▶ Saved data entries:
--- --- ---

(* ===== verification/FairPick.v ===== *)
(** * The fair scheduling class: picking, and the theorems

    The search of [pick_eevdf] against its specification, the claims on the class hooks,
    and the run in which an aggregate goes stale. *)

From stdpp Require Import base numbers list gmap sorting.
From S2P Require Import Prelude RbTree RbSpec RbProofs RbTheorems Fair FairProofs FairTheorems FairHooks.

Implicit Types (st : rbst cfs_rq) (c : cfs_rq) (s : sched_entity).

(** [vruntime_eligible], given the live sums. *)
Definition elig c (avg load v : Z) : bool := i64 (i64 (u64 (v - cfs_min_vruntime c)) * load) <=? avg.

Definition key c (x : Z) : Z := i64 (u64 (vr c x - cfs_min_vruntime c)).

(** Loads and distances for which the comparison of [vruntime_eligible] does not overflow. *)
Definition calm c (load : Z) (l : list Z) : Prop := 0 <= load <= 2 ^ 20 /\ forall x, x ∈ l -> - 2 ^ 42 <= key c x <= 2 ^ 42.

Lemma key_order bv c x y :
  inw bv (vr c x) -> inw bv (vr c y) -> - 2 ^ 42 <= key c x <= 2 ^ 42 -> - 2 ^ 42 <= key c y <= 2 ^ 42 ->
  key c x - key c y = off bv (vr c x) - off bv (vr c y).
Proof.
  intros [_ Wx] [_ Wy] Kx Ky. pose proof (u64_range (vr c x - bv)). pose proof (u64_range (vr c y - bv)).
  assert (- W63 <= key c x - key c y < W63) as Hk by lia.
  assert (- W63 <= off bv (vr c x) - off bv (vr c y) < W63) as Hf by (unfold off in *; lia).
  rewrite <- (i64_small _ Hk), <- (i64_small _ Hf). unfold key, off. wrap_ring. ring.
Qed.

Lemma elig_mono bv c avg load l x y :
  calm c load l -> x ∈ l -> y ∈ l -> inw bv (vr c x) -> inw bv (vr c y) -> off bv (vr c x) <= off bv (vr c y) ->
  elig c avg load (vr c y) = true -> elig c avg load (vr c x) = true.
Proof.
  intros [Hl Hk] Hx Hy Wx Wy Hle. pose proof (key_order bv c x y Wx Wy (Hk x Hx) (Hk y Hy)) as E. unfold elig.
  change (i64 (u64 (vr c x - cfs_min_vruntime c))) with (key c x). change (i64 (u64 (vr c y - cfs_min_vruntime c))) with (key c y).
  specialize (Hk x Hx) as Kx. specialize (Hk y Hy) as Ky. rewrite !i64_small by nia. rewrite !Z.leb_le. nia.
Qed.

(** The first element of a list that satisfies [E], or 0. *)
Definition first_of (E : Z -> bool) (l : list Z) (r : Z) : Prop :=
  (r = 0 /\ forall x, x ∈ l -> E x = false) \/ (exists l1 l2, l = l1 ++ r :: l2 /\ E r = true /\ forall x, x ∈ l1 -> E x = false).
(* ===== verification/Eventfd.v ===== *)
(** * Event counters (kernel/ipc/eventfd.c, eventfd.h)

    A 64-bit counter behind a descriptor: reads take it down, writes add to it, and both sleep
    when they cannot.  Each pass of their loops is a section of the object's lock; a wait queue
    is the set of the threads that sleep on it, and waking it is a step of its own after the
    lock is dropped.  [eventfd_create] composes with the descriptor tables of FdTable.v. *)

From stdpp Require Import base numbers list gmap.
From Stdlib Require Import ZArith Lia.
From S2P Require Import Prelude FdTable FdProofs.

Abbreviation EVENTFD_MAX := 0xfffffffffffffffe.
Abbreviation EFD_SEMAPHORE := 0x00000001.
Abbreviation EFD_CLOEXEC := 0x00080000.
Abbreviation EFD_NONBLOCK := 0x00000800.
Definition POLLIN : Z := 1.
Definition POLLOUT : Z := 4.

Record eventfd := EventFd { count : Z; semaphore : bool; refs : Z }.

Definition eventfd_alloc (initval : Z) (sem : bool) : eventfd := EventFd initval sem 1.

(** ** The sections *)

Inductive pc :=
  | Done (rc v : Z)              (* outside; the last result, and the value read *)
  | Rd (nb : bool)               (* about to take the lock in [eventfd_do_read] *)
  | RdSleep (nb : bool)          (* on [readers] *)
  | RdBack (nb : bool)           (* back from [schedule] *)
  | Wr (nb : bool) (v : Z)
  | WrSleep (nb : bool) (v : Z)
  | WrBack (nb : bool) (v : Z)
  | WakeWriters (v : Z)          (* read [v]; [writers] still to be woken *)
  | WakeReaders.

(** [sig]: a signal is pending when [waitq_sleep] looks. *)
Definition eventfd_read_section (e : eventfd) (nb sig : bool) : eventfd * pc :=
  if 0 <? count e then
    let v := if semaphore e then 1 else count e in
    (EventFd (u64 (count e - v)) (semaphore e) (refs e), WakeWriters v)
  else if nb then (e, Done (- EAGAIN) 0)
  else if sig then (e, Done (- EINTR) 0)
  else (e, RdSleep nb).

Definition eventfd_write_enter (nb : bool) (v : Z) : pc := if v =? UINT64_MAX then Done (- EINVAL) 0 else Wr nb v.

Definition eventfd_write_section (e : eventfd) (nb : bool) (v : Z) (sig : bool) : eventfd * pc :=
  if u64 (count e + v) <=? EVENTFD_MAX then (EventFd (u64 (count e + v)) (semaphore e) (refs e), WakeReaders)
  else if nb then (e, Done (- EAGAIN) 0)
  else if sig then (e, Done (- EINTR) 0)
  else (e, WrSleep nb v).

(** ** The descriptor's operations *)

Definition evfd_read_enter (nb : bool) (len : Z) : pc := if len <? 8 then Done (- EINVAL) 0 else Rd nb.
Definition evfd_write_enter (nb : bool) (len v : Z) : pc := if len <? 8 then Done (- EINVAL) 0 else eventfd_write_enter nb v.

Definition evfd_poll (e : eventfd) (events : Z) : Z :=
  let mask := if 0 <? count e then POLLIN else 0 in
  let mask := if count e <? EVENTFD_MAX then Z.lor mask POLLOUT else mask in
  Z.land mask events.

Definition evfd_dup (e : eventfd) : eventfd := EventFd (count e) (semaphore e) (refs e + 1).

--- --- ---

▶ What you are asked to do: Your answer must be the lines from the one with "Definition evfd_write_enter (nb" through the last line of the data, repeated exactly and with nothing else.

▶ Solution for this exercise:
Definition evfd_write_enter (nb : bool) (len v : Z) : pc := if len <? 8 then Done (- EINVAL) 0 else eventfd_write_enter nb v.

Definition evfd_poll (e : eventfd) (events : Z) : Z :=
  let mask := if 0 <? count e then POLLIN else 0 in
  let mask := if count e <? EVENTFD_MAX then Z.lor mask POLLOUT else mask in
  Z.land mask events.

Definition evfd_dup (e : eventfd) : eventfd := EventFd (count e) (semaphore e) (refs e + 1).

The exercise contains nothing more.